I thought that some of you might like to increase the chances of your own filii (sons) and filiae (daughters) thinking about the Roman Empire :)
Here are three Roman craft books from the Internet Archive's library. It's free to read them but you will need to create an account (that's free too) and then borrow the books for an hour at a time (you can easily keep re-borrowing). You can zoom in to the page, search the book and read them full-screen, or view by thumbnail to scan the pages quickly.
Roman-themed craft activities for kids
• Crafts from the Past: The Romans, by Gillian Chapman (1998)
• Craft box, Ancient Romans: 12 projects to make and do, by Jillian Powell (2014)
• History Crafts, Ancient Rome, by Fiona Macdonald (2013)
They also have copies of Asterix comics - this is an English language collection but if your kids speak French (or want to practise) just search for Asterix here https://archive.org/ (see pic 1) and browse as there are a few in French (the Asterix comics are originally French-language!)
I work on an EPSRC-funded computer science project at QMUL and one of the things we do is expand on the links between computing and everything else (see 'Computing and...' ).
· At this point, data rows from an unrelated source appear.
(* ===== verification/Scenario.v ===== *)
(** * Scenarios

    The [main] functions of the examples: a bench is assembled with [SimInit]
    and driven through a [Simulation] and a [Scheduler], with assertions in
    between.  A scenario is a computation on the simulation that may return an
    error early, as [?] does, or panic. *)

From stdpp Require Import base option list numbers strings relations.
From Stdlib Require Import ZArith Lia.
From S2P Require Import Prelude StableQueue PriorityQueue Time SeqFuture Scheduler Simulation Stepping SimInit Bench.

(** [Duration::from_millis]. *)
Definition millis (n : Z) : Duration := mkDuration (n / 1000) (n `mod` 1000 * 1000000).

Section Scenario.
Context {Call St : Type}.
Abbreviation BQueue := (PriorityQueue (TaiTime * Z) (Action Call nat Empty_set)).
Abbreviation BShared := (Shared BQueue TaiTime).
Context `{BO : !BenchOps (T := TaiTime) Call St BQueue}.
Abbreviation BSim := (Simulation (BenchExec Call St) NoClock BShared nat).
Abbreviation Error := (ExecutionError TaiTime unit).

Definition no_send_error (_ : unit) : bool := false.

Definition Scenario (A : Type) : Type := BSim → outcome (result A Error * BSim).

Definition sret {A} (a : A) : Scenario A := λ s, Done (Ok a, s).
Definition sbind {A B} (p : Scenario A) (f : A → Scenario B) : Scenario B := λ s,
  let! (r, s) := p s in
  match r with
  | Ok a => f a s
  | Err e => Done (Err e, s)
  end.

Definition s_assert (b : bool) : Scenario unit := λ s, let! _ := rust_assert b in Done (Ok tt, s).
Definition s_lift {A} (o : outcome A) : Scenario A := λ s, let! a := o in Done (Ok a, s).
Definition s_time : Scenario TaiTime := λ s, Done (Ok (Simulation_time s), s).
Definition s_step : Scenario unit := step no_send_error.
Definition s_step_until (fuel : nat) (d : Duration) : Scenario unit := step_until no_send_error id fuel d.
Definition s_process_event (c : Call) (a : nat) : Scenario unit := process_event no_send_error c a.

(** [scheduler.schedule_event(...).unwrap()]. *)
Definition s_schedule_event (d : Duration) (c : Call) (a : nat) : Scenario unit := λ s,
  let! (r, sh) := Scheduler_schedule_event d c a (shared s) in
  match r with
  | Ok _ => Done (Ok tt, set_shared sh s)
  | Err _ => Panicked
  end.

(** Reads a sink. *)
Definition s_sink {A} (f : St → A * St) : Scenario A := λ s,
  let n := net (executor s) in
  let (a, m) := f (models n) in
  Done (Ok a, set_executor (set_net (mkNet m (boxes n) (outs n)) (executor s)) s).

Fixpoint s_repeat (n : nat) (p : Scenario unit) : Scenario unit :=
  match n with
  | O => sret tt
  | S n => sbind p (λ _, s_repeat n p)
  end.

(** [SimInit::new()], the models with their addresses and names, and
    [init(t0)]; then the scenario. *)
Fixpoint add_models (ms : list (Proto nat nat * nat * string)) (i : SimInit (BenchExec Call St) NoClock BShared nat) :
    outcome (SimInit (BenchExec Call St) NoClock BShared nat) :=
  match ms with
  | [] => Done i
  | (p, a, name) :: ms => let! i := SimInit_add_model p (a, a) name i in add_models ms i
  end.

Definition run_scenario {A} (e : BenchExec Call St) (ms : list (Proto nat nat * nat * string))
    (p : Scenario A) : outcome (result A Error) :=
  let! i := add_models ms (with_num_threads e (λ _, e) mkNoClock 1) in
  let! r := init no_send_error MT_EPOCH i in
  match r with
  | Err e => Done (Err e)
  | Ok s => let! (r, _) := p s in Done r
  end.
End Scenario.

Declare Scope scenario_scope.
Delimit Scope scenario_scope with scenario.
Notation "'do!' x ':=' p 'in' q" := (sbind p (λ x, q))
  (at level 200, x pattern, p at level 100, q at level 200) : scenario_scope.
An example that's pleasingly relevant to this thread is the simple 'colour by numbers' Roman Mosaic my colleague Paul created (see Pic 2), free to download.
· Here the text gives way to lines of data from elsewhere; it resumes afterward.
(* ===== verification/Overheat.v ===== *)
(** * Overheat detection (nexosim-util/examples/uni_requestor.rs)

    The sensor asks the environment for its temperature twice a second and
    awaits the reply.  Addresses: the sensor is 0, the environment 1, the
    replies go to 2. *)

From stdpp Require Import base option list numbers strings relations.
From Stdlib Require Import ZArith Lia.
From S2P Require Import Prelude StableQueue PriorityQueue Time SeqFuture Scheduler Simulation Stepping SimInit Sinks F64 Bench Scenario.

Local Open Scope scenario_scope.

Record Sensor := mkSensor { threshold : f64; oh : bool }.
Record Env := mkEnv { temp : f64 }.

Definition Sensor_new (threshold : f64) : Sensor := mkSensor threshold false.
Definition Env_new (temp : f64) : Env := mkEnv temp.
Definition Env_set_temp (temp : f64) (self : Env) : Env := mkEnv temp.
Definition Env_get_temp (self : Env) : f64 := temp self.

(** [5.0 * (t - 32.0) / 9.0]. *)
Definition fahr_to_cels (t : f64) : f64 :=
  f64_div (f64_mul (f64_of_Z 5) (f64_sub t (f64_of_Z 32))) (f64_of_Z 9).

(** The sensor with the overheat state that it sends, if any. *)
Definition Sensor_tick (temp : f64) (self : Sensor) : Sensor * option bool :=
  if f64_ltb (threshold self) temp then
    if negb (oh self) then (mkSensor (threshold self) true, Some true) else (self, None)
  else
    if oh self then (mkSensor (threshold self) false, Some false) else (self, None).

Inductive Call :=
| Init
| Tick
| SetTemp (temp : f64)
| GetTemp
| TempReply (temp : f64).

Record Bench := mkOverheat { sensor : Sensor; env : Env; waiting : bool; overheat : EventBuffer bool }.

Section Bench.
Context {T : Type} `{MonotonicTime T}.
Context {Q : Type} `{!StableQueue Q (T * Z) (Action Call nat Empty_set)}.
Abbreviation Shared := (Shared Q T).

Definition report (o : option bool) (b : EventBuffer bool) : EventBuffer bool :=
  match o with Some v => buffer_write v b | None => b end.

(** [init] propagates the state and schedules [tick]; [tick] sends its request
    and waits. *)
Definition sensor_handle (c : Call) (x : Bench) (sh : Shared) :
    outcome (Bench * Shared * list (nat * Call)) :=
  match c with
  | Init =>
      let x := mkOverheat (sensor x) (env x) (waiting x) (report (Some (oh (sensor x))) (overheat x)) in
      let! (r, sh) := Context_schedule_periodic_event (model_cx 0) (millis 500) (millis 500) Tick sh in
      match r with Ok _ => Done (x, sh, []) | Err _ => Panicked end
  | Tick => Done (mkOverheat (sensor x) (env x) true (overheat x), sh, [(1, GetTemp)])
  | _ => Panicked
  end.

(** The reply, converted, resumes [tick]. *)
Definition reply_handle (c : Call) (x : Bench) (sh : Shared) :
    outcome (Bench * Shared * list (nat * Call)) :=
  match c with
  | TempReply t =>
      let (s, o) := Sensor_tick (fahr_to_cels t) (sensor x) in
      Done (mkOverheat s (env x) false (report o (overheat x)), sh, [])
  | _ => Panicked
  end.

Definition env_handle (c : Call) (x : Bench) (sh : Shared) :
    outcome (Bench * Shared * list (nat * Call)) :=
  match c with
  | Init => Done (x, sh, [])
  | SetTemp t => Done (mkOverheat (sensor x) (Env_set_temp t (env x)) (waiting x) (overheat x), sh, [])
  | GetTemp => Done (x, sh, [(2, TempReply (Env_get_temp (env x)))])
  | _ => Panicked
  end.

#[export] Instance overheat_ops : BenchOps Call Bench Q := {|
  handle := λ a,
    match a with
    | 0 => sensor_handle
    | 1 => env_handle
    | 2 => reply_handle
    | _ => λ _ _ _, Panicked
    end;
  init_call := Init;
  awaits := λ a x, match a with 0 => waiting x | _ => false end;
|}.
End Bench.

Definition next_overheat (x : Bench) : option bool * Bench :=
  let (o, b) := buffer_next (overheat x) in (o, mkOverheat (sensor x) (env x) (waiting x) b).
Definition expect_overheat (v : option bool) : Scenario (Call := Call) unit :=
  do! o := s_sink next_overheat in s_assert (bool_decide (o = v)).

Definition uni_requestor_main (sched : Schedule) : outcome (result unit (ExecutionError TaiTime unit)) :=
  run_scenario
    (mkBench (mkNet (mkOverheat (Sensor_new (f64_of_Z 100)) (Env_new f64_zero) false buffer_new)
       (replicate 3 []) (replicate 3 [])) [] sched 1000)
    [(mkProto [], 0, "sensor"%string); (mkProto [], 1, "env"%string)]
    (do! t := s_time in
     do! _ := s_assert (bool_decide (t = MT_EPOCH)) in
     do! _ := expect_overheat (Some false) in
     do! _ := expect_overheat None in
     do! _ := s_schedule_event (mkDuration 2 0) (SetTemp (f64_of_Z 105)) 1 in
     do! _ := s_schedule_event (mkDuration 4 0) (SetTemp (f64_of_Z 213)) 1 in
     do! _ := s_step_until 1000 (mkDuration 3 0) in
     do! _ := expect_overheat None in
     do! _ := s_step_until 1000 (mkDuration 5 0) in
     expect_overheat (Some true)).

(** The example runs to its end, on two schedules. *)
Lemma uni_requestor_main_succeeds : uni_requestor_main in_order = Done (Ok tt) ∧ uni_requestor_main last_first = Done (Ok tt).
Proof. split; vm_compute; reflexivity. Qed.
Kids can colour it in (one colour per 'pixel') but, if interested, can also use the idea to explore how digital numbers can represent images, how you can send a pattern or image across long distances just by sending the numbers (this is how all images are transmitted electronically, including your posts on Facebook and photographs of distant planets transmitted back to Earth).
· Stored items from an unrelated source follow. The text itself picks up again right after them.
(* ===== verification/Telemetry.v ===== *)
(** * Telemetry through an adaptor (nexosim-util/examples/replier_adaptor.rs)

    The RIU acquires two measurements every second by sending commands, which
    an adaptor turns into requests to the sensor.  Addresses: the sensor is 0,
    the RIU 1, the adaptor 2, the replies go to 3. *)

From stdpp Require Import base option list numbers strings relations.
From Stdlib Require Import ZArith Lia.
From S2P Require Import Prelude StableQueue PriorityQueue Time SeqFuture Scheduler Simulation Stepping SimInit Sinks F64 Bench Scenario.

Local Open Scope scenario_scope.

Inductive SensorTc := GetTemp | GetIllum.
Inductive SensorTm := Temp (t : f64) | Illum (i : f64).

Record Sensor := mkSensor { s_temp : f64; s_illum : f64 }.
Definition Sensor_new : Sensor := mkSensor f64_zero f64_zero.
Definition set_temp (temp : f64) (self : Sensor) : Sensor := mkSensor temp (s_illum self).
Definition set_illum (illum : f64) (self : Sensor) : Sensor := mkSensor (s_temp self) illum.
Definition process_tc (tc : SensorTc) (self : Sensor) : SensorTm :=
  match tc with
  | GetTemp => Temp (s_temp self)
  | GetIllum => Illum (s_illum self)
  end.

Record TmField := mkField { value : f64; ready : bool }.
Record RiuTm := mkTm { tm_temp : f64; tm_illum : f64 }.
Record Riu := mkRiu { temp : TmField; illum : TmField }.
Definition Riu_new : Riu := mkRiu (mkField f64_zero true) (mkField f64_zero true).

Definition report (self : Riu) : RiuTm := mkTm (value (temp self)) (value (illum self)).

(** The RIU with the telemetry that it sends, if any. *)
Definition sensor_tm (tm : SensorTm) (self : Riu) : Riu * option RiuTm :=
  let self :=
    match tm with
    | Temp t => mkRiu (mkField t true) (illum self)
    | Illum i => mkRiu (temp self) (mkField i true)
    end in
  (self, if ready (temp self) && ready (illum self) then Some (report self) else None).

(** The RIU with the commands that it sends. *)
Definition acquire (self : Riu) : Riu * list SensorTc :=
  (mkRiu (mkField (value (temp self)) false) (mkField (value (illum self)) false), [GetTemp; GetIllum]).

Inductive Call :=
| Init
| SetTemp (temp : f64)
| SetIllum (illum : f64)
| ProcessTc (tc : SensorTc)
| Acquire
| Input (tc : SensorTc)
| Reply (tm : SensorTm)
| TmIn (tm : SensorTm).

Record Bench := mkTelemetry { sensor : Sensor; riu : Riu; waiting : bool; tms : EventBuffer RiuTm }.

Section Bench.
Context {T : Type} `{MonotonicTime T}.
Context {Q : Type} `{!StableQueue Q (T * Z) (Action Call nat Empty_set)}.
Abbreviation Shared := (Shared Q T).
Abbreviation handler := (Call → Bench → Shared → outcome (Bench * Shared * list (nat * Call))).

Definition sensor_handle : handler := λ c x sh,
  let set s := mkTelemetry s (riu x) (waiting x) (tms x) in
  match c with
  | Init => Done (x, sh, [])
  | SetTemp t => Done (set (set_temp t (sensor x)), sh, [])
  | SetIllum i => Done (set (set_illum i (sensor x)), sh, [])
  | ProcessTc tc => Done (x, sh, [(3, Reply (process_tc tc (sensor x)))])
  | _ => Panicked
  end.

Definition DELTA : Duration := millis 2.
Definition PERIOD : Duration := mkDuration 1 0.

Definition riu_handle : handler := λ c x sh,
  match c with
  | Init =>
      let! (r, sh) := Context_schedule_periodic_event (model_cx 1) DELTA PERIOD Acquire sh in
      match r with Ok _ => Done (x, sh, []) | Err _ => Panicked end
  | Acquire =>
      let (r, tcs) := acquire (riu x) in
      Done (mkTelemetry (sensor x) r (waiting x) (tms x), sh, (λ tc, (2, Input tc)) <$> tcs)
  | TmIn tm =>
      let (r, o) := sensor_tm tm (riu x) in
      Done (mkTelemetry (sensor x) r (waiting x)
              (match o with Some tm => buffer_write tm (tms x) | None => tms x end), sh, [])
  | _ => Panicked
  end.

(** [ReplierAdaptor::input] with one replier and one output: the request, then
    the reply is sent on. *)
Definition adaptor_handle : handler := λ c x sh,
  match c with
  | Init => Done (x, sh, [])
  | Input tc => Done (mkTelemetry (sensor x) (riu x) true (tms x), sh, [(0, ProcessTc tc)])
  | _ => Panicked
  end.
Definition reply_handle : handler := λ c x sh,
  match c with
  | Reply tm => Done (mkTelemetry (sensor x) (riu x) false (tms x), sh, [(1, TmIn tm)])
  | _ => Panicked
  end.

#[export] Instance telemetry_ops : BenchOps Call Bench Q := {|
  handle := λ a,
    match a with
    | 0 => sensor_handle
    | 1 => riu_handle
    | 2 => adaptor_handle
    | 3 => reply_handle
    | _ => λ _ _ _, Panicked
    end;
  init_call := Init;
  awaits := λ a x, match a with 2 => waiting x | _ => false end;
|}.
End Bench.

Definition with_tms (b : EventBuffer RiuTm) (x : Bench) : Bench :=
  mkTelemetry (sensor x) (riu x) (waiting x) b.
Definition next_tm (x : Bench) : option RiuTm * Bench :=
  let (o, b) := buffer_next (tms x) in (o, with_tms b x).

(** [while tm.next().is_some() {}], for a buffer of at most [n] events. *)
Fixpoint consume (n : nat) (b : EventBuffer RiuTm) : EventBuffer RiuTm :=
  match buffer_next b, n with
  | (Some _, b), S n => consume n b
  | (_, b), _ => b
  end.

Definition tm_eqb (a b : RiuTm) : bool :=
  f64_eqb (tm_temp a) (tm_temp b) && f64_eqb (tm_illum a) (tm_illum b).
Definition expect_tm (v : option RiuTm) : Scenario (Call := Call) unit :=
  do! o := s_sink next_tm in
  s_assert match o, v with
           | Some a, Some b => tm_eqb a b
           | None, None => true
           | _, _ => false
           end.

Definition replier_adaptor_main (sched : Schedule) : outcome (result unit (ExecutionError TaiTime unit)) :=
  run_scenario
    (mkBench (mkNet (mkTelemetry Sensor_new Riu_new false buffer_new) (replicate 4 []) (replicate 4 [])) [] sched 1000)
    [(mkProto [], 0, "sensor"%string); (mkProto [], 1, "riu"%string);
     (mkProto [], 2, "sensor_adaptor"%string)]
    (do! _ := expect_tm None in
     do! _ := s_step_until 1000 (millis 1200) in
     do! _ := expect_tm (Some (mkTm f64_zero f64_zero)) in
     do! _ := s_sink (λ x, (tt, with_tms (consume DEFAULT_CAPACITY (tms x)) x)) in
     do! _ := s_process_event (SetTemp (f64_of_Z 2)) 0 in
     do! _ := s_step_until 1000 (millis 1000) in
     do! _ := expect_tm (Some (mkTm (f64_of_Z 2) f64_zero)) in
     do! _ := s_process_event (SetIllum (f64_of_Z 3)) 0 in
     do! _ := s_step_until 1000 (millis 1000) in
     expect_tm (Some (mkTm (f64_of_Z 2) (f64_of_Z 3)))).

(** The example runs to its end, on two schedules. *)
Lemma replier_adaptor_main_succeeds : replier_adaptor_main in_order = Done (Ok tt) ∧ replier_adaptor_main last_first = Done (Ok tt).
Proof. split; vm_compute; reflexivity. Qed.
A classic example is the Arecibo Message image which was transmitted from Earth to the stars in 1974. The message contained 1,679 bits (1s & 0s) which, when put into a grid of 23 columns by 73 rows, forms a picture. Back in Roman times if you sent your pal Flavius in Lutetia* (what the Romans called Paris) a carved tablet with a string of 100 (or 256) 1s and 0s^ and he could have split that into a 10 x 10 (or 16 x 16) grid to uncover your mosaic picture.
Jo
*I actually learned this from Asterix
^maybe the scribe would have preferred to carve 1s and Xs!